One idea in MEME theory is that although an idea may be generated at the higher Green level, it can be pursued at a lower MEME. So, political correctness divides the world into the saved and the damned. It takes Green compassion and interprets it in a Blue fashion. The compassionate desire to avoid “hurt feelings” gets turned into an Orwellian nightmare.

Green MEME tends toward destruction. The exclusive focus on Agape, turns a legitimate aspect of love into a sloppy solvent leading to the elimination of better and worse, including morality. Liberalism heads to the kind of license described in Brave New World. One contradiction of the “anything goes” ethos involves the extreme condemnation of anyone who does not play along; replete with punitive boards of inquiry and the like.

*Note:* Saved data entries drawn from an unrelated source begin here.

(* ===== verification/Rlp.v ===== *)
(** * The RLP libraries and the hash function, as interfaces

    The program encodes with [alloy_rlp], decodes trie nodes with the older
    [rlp] crate, and hashes with [alloy_primitives::keccak256]; none of them is
    part of this repository.  Each is a class of operations; a second class
    states what the callers rely on, in terms of the RLP format itself (Ethereum
    yellow paper, appendix B).  [RefRlp] is a direct implementation of that
    format which satisfies every law, so that no law is vacuous and the
    theorems can be applied to concrete inputs. *)
From S2P Require Import Prelude BytesCodec.

(** [keccak256], with the one property no proof may assume away: the width of
    its result. *)
Class Keccak := {
  keccak256 : list Z -> list Z;
  keccak256_length : forall b, length (keccak256 b) = 32%nat;
  keccak256_bytes : forall b, Bytes (keccak256 b) }.

Lemma elem_of_concat {A} (x : A) (l : list A) ls : x ∈ l -> l ∈ ls -> x ∈ concat ls.
Proof. intros Hx Hl. apply list_elem_of_In, in_concat. exists l. split; by apply list_elem_of_In. Qed.

Lemma sub_cons {A} (x : A) k l : k ⊆ l -> k ⊆ x :: l.
Proof. intros Hk y Hy. right. by apply Hk. Qed.
Lemma sub_app_l {A} (k l l' : list A) : k ⊆ l -> k ⊆ l ++ l'.
Proof. intros Hk y Hy. apply elem_of_app. left. by apply Hk. Qed.
Lemma sub_app_r {A} (k l l' : list A) : k ⊆ l' -> k ⊆ l ++ l'.
Proof. intros Hk y Hy. apply elem_of_app. right. by apply Hk. Qed.

(** No two of the byte strings [l] have the same hash: what is assumed of
    Keccak-256, always for the finite list of inputs a statement is about. *)
Definition coll_free `{Keccak} (l : list (list Z)) : Prop :=
  Forall (fun x => Forall (fun y => keccak256 x = keccak256 y -> x = y) l) l.
#[export] Instance coll_free_dec `{Keccak} l : Decision (coll_free l).
Proof. unfold coll_free. apply _. Defined.

Lemma coll_free_inj `{Keccak} l x y :
  coll_free l -> x ∈ l -> y ∈ l -> keccak256 x = keccak256 y -> x = y.
Proof. unfold coll_free. rewrite Forall_forall. intros Hf Hx. specialize (Hf x Hx). rewrite Forall_forall in Hf. auto. Qed.

Lemma coll_free_subset `{Keccak} k l : k ⊆ l -> coll_free l -> coll_free k.
Proof. intros Hs Hl. apply Forall_forall. intros x Hx. apply Forall_forall. intros y Hy. apply (coll_free_inj l); auto. Qed.

(** Operations of [alloy_rlp]: [Header{list,payload_length}.encode],
    [<[u8] as Encodable>::{encode,length}], [length_of_length] and
    [Header::decode] (header and the bytes that follow it). *)
Class AlloyRlp := {
  header_encode : bool -> nat -> list Z;
  string_encode : list Z -> list Z;
  string_length : list Z -> nat;
  length_of_length : nat -> nat;
  header_decode : list Z -> option (bool * nat * list Z) }.

(** A list item with the given (already encoded) elements. *)
Definition list_encode `{AlloyRlp} (es : list (list Z)) : list Z :=
  header_encode true (length (concat es)) ++ concat es.

(** Everything RLP can encode. *)
Inductive rlp_item `{AlloyRlp} : list Z -> Prop :=
  | item_string b : Bytes b -> Z.of_nat (length b) < 2 ^ 64 -> rlp_item (string_encode b)
  | item_list es :
      Forall rlp_item es -> Z.of_nat (length (concat es)) < 2 ^ 64 -> rlp_item (list_encode es).

Class AlloyRlpLaws `{AlloyRlp} : Prop := {
  header_encode_length l n : length (header_encode l n) = length_of_length n;
  length_of_length_short n : (n < 56)%nat -> length_of_length n = 1%nat;
  string_encode_length b : length (string_encode b) = string_length b;
  string_length_ge b : (length b <= string_length b)%nat;
  string_encode_empty : string_encode [] = [128];
  string_encode_32 b : length b = 32%nat -> string_encode b = (128 + 32) :: b;
  header_decode_list n rest :
    Z.of_nat n < 2 ^ 64 -> (n <= length rest)%nat ->
    header_decode (header_encode true n ++ rest) = Some (true, n, rest);
  header_decode_bounds b l n rest :
    header_decode b = Some (l, n, rest) ->
    exists pre, b = pre ++ rest /\ (l = true -> pre <> []) /\ (n <= length rest)%nat }.

(** [rlp::Prototype]. *)
Inductive Prototype : Type :=
  | PNull
  | PData (n : nat)
  | PList (n : nat).

(** Operations of the [rlp] crate on a raw item: [prototype], [at(i)] and
    [as_val::<Vec<u8>>]; [None] is a [DecoderError]. *)
Class RlpReader := {
  prototype : list Z -> option Prototype;
  rlp_at : list Z -> nat -> option (list Z);
  rlp_as_val : list Z -> option (list Z) }.

Class RlpReaderLaws `{AlloyRlp, RlpReader} : Prop := {
  prototype_string b : Bytes b -> Z.of_nat (length b) < 2 ^ 64 ->
    prototype (string_encode b) = Some (PData (length b));
  prototype_list es : Forall rlp_item es -> Z.of_nat (length (concat es)) < 2 ^ 64 ->
    prototype (list_encode es) = Some (PList (length es));
  rlp_at_list es i : Forall rlp_item es -> Z.of_nat (length (concat es)) < 2 ^ 64 ->
    (i < length es)%nat -> rlp_at (list_encode es) i = es !! i;
  rlp_at_shorter r i e : rlp_at r i = Some e -> (length e < length r)%nat;
  rlp_as_val_string b : Bytes b -> Z.of_nat (length b) < 2 ^ 64 ->
    rlp_as_val (string_encode b) = Some b }.

(** ** A reference implementation of the format *)
Module RefRlp.

Definition header (off : Z) (n : nat) : list Z :=
  if decide (n < 56)%nat then [off + Z.of_nat n]
  else (off + 55 + Z.of_nat (be_width (Z.of_nat n))) :: be_minimal (Z.of_nat n).

Definition encode_string (b : list Z) : list Z :=
  match b with
  | [x] => if x <? 128 then [x] else [129; x]
  | _ => header 128 (length b) ++ b
  end.

(** Kind, header length and payload length of the first item. *)
Definition parse (bs : list Z) : option (bool * nat * nat) :=
  match bs with
  | [] => None
  | b :: rest =>
      if b <? 128 then Some (false, 0%nat, 1%nat)
      else if b <? 184 then Some (false, 1%nat, Z.to_nat (b - 128))
      else if b <? 192 then
        let k := Z.to_nat (b - 183) in Some (false, S k, Z.to_nat (be_decode (take k rest)))
      else if b <? 248 then Some (true, 1%nat, Z.to_nat (b - 192))
      else
        let k := Z.to_nat (b - 247) in Some (true, S k, Z.to_nat (be_decode (take k rest)))
  end.

Fixpoint split (fuel : nat) (bs : list Z) : option (list (list Z)) :=
  match bs, fuel with
  | [], _ => Some []
  | _, O => None
  | _, S fuel' =>
      '(_, hl, pl) ← parse bs;
      if decide (hl + pl <= length bs)%nat
      then rest ← split fuel' (drop (hl + pl) bs); Some (take (hl + pl) bs :: rest)
      else None
  end.

Definition items (bs : list Z) : option (list (list Z)) :=
  '(l, hl, pl) ← parse bs; if l : bool then split pl (drop hl bs) else None.

#[local] Instance alloy : AlloyRlp := {|
  header_encode l n := header (if l then 192 else 128) n;
  string_encode := encode_string;
  string_length b := length (encode_string b);
  length_of_length n := length (header 0 n);
  header_decode bs :=
    '(l, hl, pl) ← parse bs;
    if decide (pl <= length (drop hl bs))%nat then Some (l, pl, drop hl bs) else None |}.

#[local] Instance reader : RlpReader := {|
  prototype bs :=
    match parse bs with
    | None => Some PNull
    | Some (false, hl, pl) => Some (PData pl)
    | Some (true, hl, pl) => (fun l => PList (length l)) <$> items bs
    end;
  rlp_at bs i := items bs ≫= fun l => l !! i;
  rlp_as_val bs :=
    '(l, hl, pl) ← parse bs;
    if l : bool then None else Some (take pl (drop hl bs)) |}.

Lemma parse_header (l : bool) n rest :
  Z.of_nat n < 2 ^ 64 ->
  parse (header (if l then 192 else 128) n ++ rest) =
  Some (l, length (header (if l then 192 else 128) n), n).
Proof.
  intros Hn. unfold header. destruct (decide (n < 56)%nat) as [H|H]; cbn [app parse].
  - destruct l; ltb_cases; do 2 f_equal; lia.
  - assert (Hw : (0 < be_width (Z.of_nat n) <= 8)%nat).
    { split; [apply be_width_pos; lia|apply be_width_le; change (8 * Z.of_nat 8) with 64; lia]. }
    assert (T : forall k, k = be_width (Z.of_nat n) ->
      Z.to_nat (be_decode (take k (be_minimal (Z.of_nat n) ++ rest))) = n).
    { intros k ->. unfold be_minimal. rewrite take_app_length' by (symmetry; apply length_be_encode).
      fold (be_minimal (Z.of_nat n)). rewrite be_minimal_round_trip by lia. lia. }
    assert (L : length (be_minimal (Z.of_nat n)) = be_width (Z.of_nat n)).
    { apply length_be_encode. }
    destruct l; ltb_cases; cbv zeta;
      rewrite T by lia; cbn [length]; rewrite L; do 2 f_equal; f_equal; lia.
Qed.

Lemma parse_list es rest :
  Z.of_nat (length (concat es)) < 2 ^ 64 ->
  parse (list_encode es ++ rest) =
  Some (true, length (header 192 (length (concat es))), length (concat es)).
Proof. intros H. unfold list_encode. rewrite <- app_assoc. by apply (parse_header true). Qed.

Lemma parse_string b rest :
  Bytes b -> Z.of_nat (length b) < 2 ^ 64 ->
  exists hl, parse (encode_string b ++ rest) = Some (false, hl, length b) /\
    drop hl (encode_string b) = b /\ length (encode_string b) = (hl + length b)%nat.
Proof.
  intros Hb Hn.
  assert (G : exists hl, parse ((header 128 (length b) ++ b) ++ rest) = Some (false, hl, length b) /\
    drop hl (header 128 (length b) ++ b) = b /\
    length (header 128 (length b) ++ b) = (hl + length b)%nat).
  { exists (length (header 128 (length b))). rewrite <- app_assoc.
    rewrite (parse_header false) by done. split_and!; [done| |apply length_app].
    apply drop_app_length. }
  destruct b as [|x [|y b]]; [exact G| |exact G]. cbn [encode_string].
  inversion_clear Hb as [|?? Hx _]. unfold is_byte in Hx.
  destruct (x <? 128) eqn:E; cbn [app parse].
  - rewrite E. by exists 0%nat.
  - exists 1%nat. done.
Qed.

Lemma parse_item e rest :
  rlp_item e -> exists l hl pl, parse (e ++ rest) = Some (l, hl, pl) /\ length e = (hl + pl)%nat.
Proof.
  intros [b Hb Hn|es _ Hn].
  - destruct (parse_string b rest Hb Hn) as (hl & Hp & _ & Hl). eauto.
  - rewrite parse_list by done. eexists _, _, _. split; [done|].
    unfold list_encode. apply length_app.
Qed.

Lemma length_header_pos off n : (0 < length (header off n))%nat.
Proof. unfold header. case_decide; cbn; lia. Qed.

Lemma item_nonempty e : rlp_item e -> (0 < length e)%nat.
Proof.
  intros [b _ _|es _ _].
  - change (0 < length (encode_string b))%nat. destruct b as [|x [|y b]]; cbn [encode_string].
    + rewrite length_app. pose proof (length_header_pos 128 (length (@nil Z))). lia.
    + case_match; cbn; lia.
    + rewrite length_app. pose proof (length_header_pos 128 (length (x :: y :: b))). lia.
  - unfold list_encode. rewrite length_app. cbn [header_encode alloy].
    pose proof (length_header_pos 192 (length (concat es))). lia.
Qed.

Lemma split_items es fuel :
  Forall rlp_item es -> (length (concat es) <= fuel)%nat -> split fuel (concat es) = Some es.
Proof.
  intros H. revert fuel. induction H as [|e es He _ IH]; intros fuel Hf; [by destruct fuel|].
  cbn [concat] in *. rewrite length_app in Hf. pose proof (item_nonempty e He) as Hpos.
  destruct (parse_item e (concat es) He) as (l & hl & pl & Hp & Hl).
  destruct fuel as [|fuel]; [lia|]. destruct (e ++ concat es) as [|x xs] eqn:E.
  { apply app_eq_nil in E as [-> _]. cbn in Hpos. lia. }
  cbn [split]. rewrite Hp. cbn [mbind option_bind]. rewrite <- E, <- Hl.
  rewrite decide_True by (rewrite length_app; lia).
  rewrite drop_app_length, take_app_length, IH by lia. done.
Qed.

Lemma items_list es :
  Forall rlp_item es -> Z.of_nat (length (concat es)) < 2 ^ 64 ->
  items (list_encode es) = Some es.
Proof.
  intros Hes Hn. unfold items. rewrite <- (app_nil_r (list_encode es)), parse_list by done.
  cbn [mbind option_bind]. rewrite app_nil_r. unfold list_encode. cbn [header_encode alloy].
  rewrite drop_app_length. by apply split_items.
Qed.

Lemma split_shorter fuel bs l i e :
  split fuel bs = Some l -> l !! i = Some e -> (length e <= length bs)%nat.
Proof.
  revert bs l i. induction fuel as [|fuel IH]; intros bs l i E He.
  { destruct bs; cbn in E; [|done]. by injection E as <-. }
  destruct bs as [|b bs]; [by injection E as <-|]. cbn [split] in E.
  destruct (parse (b :: bs)) as [[[k hl] pl]|]; [|done]. cbn [mbind option_bind] in E.
  case_decide; [|done]. destruct (split fuel _) as [rest|] eqn:Es; [|done]. injection E as <-.
  destruct i as [|i]; cbn [lookup list_lookup] in He.
  - injection He as <-. rewrite length_take. lia.
  - pose proof (IH _ _ _ Es He) as Hl. rewrite length_drop in Hl. lia.
Qed.

Lemma items_shorter bs l i e :
  items bs = Some l -> l !! i = Some e -> (length e < length bs)%nat.
Proof.
  intros E He. unfold items in E. destruct (parse bs) as [[[k hl] pl]|] eqn:Ep; [|done].
  cbn [mbind option_bind] in E. destruct k; [|done]. pose proof (split_shorter _ _ _ _ _ E He) as Hl.
  rewrite length_drop in Hl. destruct bs as [|b bs]; [done|]. cbn [parse] in Ep.
  repeat case_match; simplify_eq; cbn [length] in *; lia.
Qed.

Lemma alloy_laws : AlloyRlpLaws.
Proof.
  split.
  - intros l n. cbn. unfold header. by case_decide.
  - intros n Hn. cbn [length_of_length alloy]. unfold header. by rewrite decide_True.
  - done.
  - intros b. cbn [string_length alloy]. destruct b as [|x [|y b]]; cbn [encode_string].
    + cbn. lia.
    + case_match; cbn; lia.
    + rewrite length_app. lia.
  - done.
  - intros b Hb. change (encode_string b = 160 :: b). destruct b as [|x [|y b]]; [done..|].
    cbn [encode_string]. by rewrite Hb.
  - intros n rest Hn Hr. cbn [header_decode header_encode alloy].
    rewrite (parse_header true) by done. cbn [mbind option_bind].
    rewrite drop_app_length. by rewrite decide_True.
  - intros b l n rest E. cbn [header_decode alloy] in E. unfold mbind, option_bind in E.
    destruct (parse b) as [[[k hl] pl]|] eqn:Ep; [|done]. case_decide as Hl; [|done].
    injection E as -> -> <-. exists (take hl b). split_and!; [by rewrite take_drop| |done].
    intros ->. destruct b as [|x b]; [done|]. cbn [parse] in Ep. destruct hl as [|hl]; [|done].
    repeat case_match; simplify_eq.
Qed.

Lemma reader_laws : RlpReaderLaws.
Proof.
  split.
  - intros b Hb Hn. destruct (parse_string b [] Hb Hn) as (hl & Hp & _).
    rewrite app_nil_r in Hp. cbn [prototype reader string_encode alloy]. by rewrite Hp.
  - intros es Hes Hn. cbn [prototype reader]. rewrite items_list by done.
    rewrite <- (app_nil_r (list_encode es)), parse_list by done. done.
  - intros es i Hes Hn Hi. cbn [rlp_at reader]. by rewrite items_list.
  - intros r i e He. cbn [rlp_at reader] in He. destruct (items r) as [l|] eqn:El; [|done].
    by eapply items_shorter.
  - intros b Hb Hn. destruct (parse_string b [] Hb Hn) as (hl & Hp & Hd & _).
    rewrite app_nil_r in Hp. cbn [rlp_as_val reader string_encode alloy]. rewrite Hp.
    cbn [mbind option_bind]. by rewrite Hd, take_ge.
Qed.

(** A stand-in for Keccak-256 with the same interface (32 bytes): the
    big-endian form of the input's length and a checksum. *)
#[local] Instance toy_keccak : Keccak.
Proof.
  refine {| keccak256 b := be_encode 32 (be_decode (1 :: b) mod (2 ^ 256 - 189)) |}.
  - intros b. apply length_be_encode.
  - intros b. apply be_encode_bytes.
Defined.

End RefRlp.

I’m not sure whether the distinction between the PC egalitarian and PC authoritarian can really be maintained. What do you think?

47 thoughts on “Jordan Peterson’s distinction between PC Egalitarian and PC authoritarian

  1. Pingback: Jordan Peterson’s distinction between PC Egalitarian and PC authoritarian | Aus-Alt-Right

  2. I wanted to say anybody who wants to see people censored and punished for breaking moral rules can’t be all bad, and that there might be a little bit of light in the blue-PC forest after all. Then I remembered that this sort of ideology is as exactly and paradoxically egalitarian as it is authoritarian. Like its Puritanical ancestors, it pitilessly holds everybody to the same, exactingly high standard; it doesn’t have a paternalistic bone in its body. A very complex phenomenon, hard to pin down in terms of neat and tidy divisions.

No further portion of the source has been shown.